Watch a so-called "psychological counselling" session at the Ba Vi camp, where staff received some Daytop training. The assembled inmates chant the camp's disciplinary rules, then recite a homily: "I'm just an escapist, until I share with everyone my life's secret . . . At this place, I change. I grow up." But the "sharing," is limited to dull praise for vegetable planting, or stilted criticism of poor hygiene. One inmate strums a guitar, while others take turns to sing, greeted by dull applause from the group. When admitted to the camps, most inmates are tested for HIV, which causes Aids. Contrary to international practice--which calls for immediate disclosure to maximize time for counselling and advice on how to avoid spreading the virus--male inmates and their families are only told on the verge of departure. "They don't want the HIV-infected to get depressed," shrugs Thanh, a 45-year-old Ba Vi inmate.

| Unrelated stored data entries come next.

Lemma first_names_Ok nodes :
  Forall (fun n => Ast.well_formed n = true) nodes ->
  res_map (fun r => r) (omap import_first_name nodes)
  = Ok (omap first_name nodes).
Proof.
  induction 1 as [|n nodes Hn _ IH]; [done|].
  change (omap import_first_name (n :: nodes)) with
    (match import_first_name n with
     | Some r => r :: omap import_first_name nodes
     | None => omap import_first_name nodes
     end).
  change (omap first_name (n :: nodes)) with
    (match first_name n with
     | Some m => m :: omap first_name nodes
     | None => omap first_name nodes
     end).
  destruct n as [k cs]. unfold import_first_name, first_name in *.
  destruct k as [name| | |[|a names]|m names|];
    cbn [Ast.kind_of res_map res_bind]; rewrite ?IH; done.
Qed.

Lemma imports_of_well_formed tree :
  Ast.well_formed tree = true ->
  imports_of tree
  = Ok (omap first_name (Ast.walk tree)
        ++ omap import_from_module (Ast.walk tree)).
Proof.
  intros Hwf. unfold imports_of. rewrite first_names_Ok; [done|].
  apply Forall_forall. intros n Hn%elem_of_walk.
  by apply (well_formed_occurs n tree).
Qed.

Lemma extract_summary_Ok code :
  parse_well_formed (ast_parse code) = true ->
  exists summary, extract_summary ast_parse code = Ok summary.
Proof.
  unfold extract_summary, parse_well_formed.
  destruct (ast_parse code) as [tree|e]; [|by eexists].
  intros Hwf. rewrite (imports_of_well_formed tree Hwf). by eexists.
Qed.

(** C2: [extract_summary] never raises, whatever the input: [ast.parse]
    either raises, and the exception is caught, or returns a tree that the
    grammar allows.  When [ast.parse] raises, the result is the dict with
    the [error] tag and, under [raw_code], the first 200 characters of the
    input (the whole input if it is shorter). *)
Theorem extract_summary_never_raises code :
  parse_well_formed (ast_parse code) = true ->
  exists summary,
    extract_summary ast_parse code = Ok summary
    /\ forall e, ast_parse code = Raise e ->
         summary = [("error", VStr "not python or parse error");
                    ("raw_code", VStr (str_take 200 code))]
         /\ (String.length (str_take 200 code) <= 200)%nat
         /\ code = str_take 200 code +:+ str_drop 200 code.
Proof.
  intros Hwf. destruct (extract_summary_Ok code Hwf) as (summary & Hsummary).
  exists summary. split; [done|]. intros e He.
  unfold extract_summary in Hsummary. rewrite He in Hsummary.
  injection Hsummary as <-.
  split_and!; [done|apply str_take_length|apply str_take_drop].
Qed.
(** * Sirat-e-Mustaqeem database converters: a shallow embedding

    The Python scripts of the repository are embedded as Rocq functions,
    one module for each script or group of scripts:
    - [PyStr]: Python [str] values as sequences of Unicode code points,
      with the string methods the scripts call;
    - [Main]: the structural tables and classifiers of
      [QuranDatabaseConverter] in main.py;
    - [DbManager]: the same steps as [create_siratemustaqeem_db] of
      db_manager.py writes them;
    - [Converter]: parsing and the verse insert loop of main.py;
    - [Extractor]: the text stored by extractor.py;
    - [Tafsir]: [clean_text] and the transfer loop of
      Quran_with_tafseer/clean_and_merrage_with_quran.py;
    - [Positions]: the insert loops of database_manage.py and of
      ayahs_positions/mrg_with_base_db.py.
    - [Run], [DbRows], [ExtractorRows]: the run of main.py and the
      insert loops of db_manager.py and extractor.py.
    [Structure], [Quoting], [Content], [Normal] and [Normalization] hold
    the notions the properties are stated with.

    Python integers are unbounded, hence [Z]; [//] on a positive divisor is
    [Z.div]. A table with a primary key is a finite map from the key to the
    other columns; [INSERT OR REPLACE] is the insertion into the map and a
    plain [INSERT] raises when the key is present. The values of an
    [execute] are bound before the statement runs: an integer outside the
    signed 64-bit range raises [OverflowError], a text with a surrogate
    code point [UnicodeEncodeError]; a NULL in a [NOT NULL] column raises
    [IntegrityError], and a NULL integer primary key stands for a new row
    id. *)

From Stdlib Require Import ZArith List Bool Lia String Ascii DecimalString Sorted.
From Stdlib Require DecimalZ DecimalPos.
From stdpp Require Import base option list gmap.
Import ListNotations.
Local Open Scope Z_scope.

(** ** Python strings *)

Module PyStr.

(** A [str] is a sequence of code points. *)
Abbreviation str := (list N).

(** An ASCII literal, as the code points of its characters. *)
Definition lit (s : string) : str := map N_of_ascii (list_ascii_of_string s).

(** [str.isspace] on one character, which is also what [\s] matches in a
    [str] pattern and what [str.strip()] removes: the code points CPython
    lists as whitespace. *)
Definition isspace (c : N) : bool :=
  ((9 <=? c) && (c <=? 13) || (28 <=? c) && (c <=? 32)
   || (c =? 133) || (c =? 160) || (c =? 5760)
   || (8192 <=? c) && (c <=? 8202)
   || (c =? 8232) || (c =? 8233) || (c =? 8239) || (c =? 8287)
   || (c =? 12288))%N.

Fixpoint lstrip (s : str) : str :=
  match s with
  | c :: s' => if isspace c then lstrip s' else s
  | [] => []
  end.

Definition rstrip (s : str) : str := rev (lstrip (rev s)).

(** [s.strip()] *)
Definition strip (s : str) : str := rstrip (lstrip s).

Fixpoint starts_with (p s : str) : bool :=
  match p, s with
  | [], _ => true
  | a :: p', b :: s' => (a =? b)%N && starts_with p' s'
  | _ :: _, [] => false
  end.

(** [s.replace(old, new)] for a non-empty [old]: occurrences are found
    from the left and do not overlap. [skip] counts the characters of an
    occurrence that are still to be passed over. *)
Fixpoint replace_from (old new : str) (skip : nat) (s : str) : str :=
  match s with
  | [] => []
  | c :: s' =>
      match skip with
      | S k => replace_from old new k s'
      | O =>
          if starts_with old s
          then new ++ replace_from old new (length old - 1) s'
          else c :: replace_from old new 0 s'
      end
  end.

Ba Vi administrators and some other officials would prefer a shift to a more sensitive approach, along with comprehensive programmes for vocational training and job placement, but they just haven't the resources. While families are expected to pay 300,000 dong a month for each inmate, poor families are exempt. (However, extra cash may not always be the answer: The team that compiled the UNDCP report found a more humane approach in Thailand. Addicts were "regarded more as patients than as criminals," and used the expensive heroin "replacement" methadone. Drop-out rates, though, remained high.) Some international aid groups remain reluctant to become involved with Vietnam's camps. "It's ethically very difficult to work in camps," says Jamie Uhrig, a Canadian consultant on Aids. "It's hard to benefit the inmates without benefiting the system. The human-rights dilemmas are so great."

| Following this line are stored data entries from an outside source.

(** Replacing [old] by [new] creates no occurrence of a pattern that is
    fresh for [new]. *)
Lemma contains_replace (old new p s : string) (a : ascii) :
  fresh_for p new = true ->
  contains p (replace (String a old) new s) = true ->
  contains p s = true.
Proof.
  intros F. induction s as [s IH] using (induction_ltof1 _ String.length).
  unfold ltof in IH. intros H. destruct s as [|c s]; [exact H |].
  destruct (startswith (String a old) (String c s)) eqn:E.
  - apply startswith_split in E as [r E]. rewrite E in *.
    rewrite replace_hit in H. apply contains_app_inv in H as [H | H].
    + now rewrite fresh_no_start in H.
    + apply contains_app_r, IH; [apply length_split_lt | exact H].
  - rewrite replace_miss in H by exact E. cbn [contains] in *.
    apply orb_prop in H as [H | H].
    + destruct p as [|b p]; [reflexivity |]. cbn [startswith] in *.
      apply andb_prop in H as [-> H]. simpl.
      destruct new as [|i new]; [discriminate F |].
      unfold fresh_for in F. apply andb_prop in F as [F _].
      apply negb_true_iff in F. cbn [has_char] in F.
      apply orb_false_elim in F as [_ F].
      now rewrite (startswith_replace _ _ _ _ _ _ F H).
    + rewrite (IH s); [apply orb_true_r | simpl; lia | exact H].
Qed.

(** After the replacement no occurrence of [old] is left, when [old] is
    fresh for [new]. *)
Lemma replace_clears (old new s : string) (a : ascii) :
  fresh_for (String a old) new = true ->
  contains (String a old) (replace (String a old) new s) = false.
Proof.
  intros F. induction s as [s IH] using (induction_ltof1 _ String.length).
  unfold ltof in IH. destruct s as [|c s]; [reflexivity |].
  destruct (startswith (String a old) (String c s)) eqn:E.
  - apply startswith_split in E as [r E]. rewrite E in *.
    rewrite replace_hit. apply not_true_is_false. intros H.
    apply contains_app_inv in H as [H | H].
    + now rewrite fresh_no_start in H.
    + rewrite IH in H; [discriminate | apply length_split_lt].
  - rewrite replace_miss by exact E. cbn [contains].
    rewrite (IH s) by (simpl; lia). rewrite orb_false_r.
    apply not_true_is_false. intros H. cbn [startswith] in H.
    apply andb_prop in H as [Hac H].
    destruct new as [|i new]; [discriminate F |].
    unfold fresh_for in F. apply andb_prop in F as [F _].
    apply negb_true_iff in F. cbn [has_char] in F.
    apply orb_false_elim in F as [_ F].
    apply (startswith_replace _ _ _ _ _ _ F) in H.
    cbn [startswith] in E. now rewrite Hac, H in E.
Qed.

End StringFacts.

(** ** The text normalizer *)

Section Normalizer.

Import Py Core.

Lemma replace_keeps_absent (old new p s : string) (a : ascii) :
  fresh_for p new = true ->
  contains p s = false ->
  contains p (replace (String a old) new s) = false.
Proof.
  intros F H. apply not_true_is_false. intros E.
  apply (contains_replace _ _ _ _ _ F) in E. congruence.
Qed.

(** The four currency spellings [process_invoice] rewrites. *)
Definition currency_spellings : list string :=
  [RUPEE; "Rs."; "Rs"; RUPEE_MISDECODED].

Lemma spellings_fresh :
  forallb (fun p => fresh_for p "INR ") currency_spellings = true.
Proof. vm_compute. reflexivity. Qed.

(** Normalized text holds none of the four spellings. *)
Lemma normalize_currency_clean (text p : string) :
  In p currency_spellings -> contains p (normalize_currency text) = false.
Proof.
  pose proof spellings_fresh as F. cbn [forallb currency_spellings] in F.
  repeat (apply andb_prop in F as [? F]).
  unfold normalize_currency, currency_spellings, RUPEE, RUPEE_MISDECODED in *.
  intros [<- | [<- | [<- | [<- | []]]]].
  - do 3 (apply replace_keeps_absent; [assumption |]).
    now apply replace_clears.
  - do 2 (apply replace_keeps_absent; [assumption |]).
    now apply replace_clears.
  - apply replace_keeps_absent; [assumption |].
    now apply replace_clears.
  - now apply replace_clears.
Qed.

Meanwhile, the families of drug addicts endure their own torments--the lying, the stealing, the shouting, the constant trouble with police. While outsiders may cast a withering eye on the detox camps, many relatives see them as temporary rafts of calm. In Linh Nam village, on the outskirts of Hanoi, fruit-vendor Nguyen Thi Nhung tried to chain her younger brother's legs together, but he always managed to saw himself free and flee in search of another snort of heroin. So Nhung built a tiny cement hovel, barely wide enough to sleep in and with just a few airholes for ventilation. For four months, she kept him bolted inside the hovel, handing him food through a notch in the wall. When she finally let him out, his instant relapse triggered the family's decision to send him to a camp. "When he comes back, we'll be so nervous. We won't know what to do," says Nhung.

Her brother, Nguyen Van Tuyen, 23, looks cheerful in Ba Vi. Going cold turkey was painful, but now he's stabilized. Surrounded by green hills and shimmering fish ponds, Tuyen sleeps on a wooden bed, seven to a room. Facilities at Ba Vi, superior to other camps, include television, a library and sports equipment. The food seems adequate. Inmates grow their own rice and vegetables, raise fish and pigs and make their own tofu. Tuyen acknowledges that the camp seems like a holiday spot compared to his incarceration at home. "He'll take a vacation here, get fat, then look for another snort," laughs a fellow inmate. Will he go back to heroin when he gets out in July? "I don't know," Tuyen replies. Then comes a broad smile. "It's very enjoyable to use drugs," he blurts. "I feel like I'm flying. I fall asleep without even trying. And when I wake up, I immediately miss it."

By Margot Cohen - The Far Eastern Economic Review - May 24, 2001.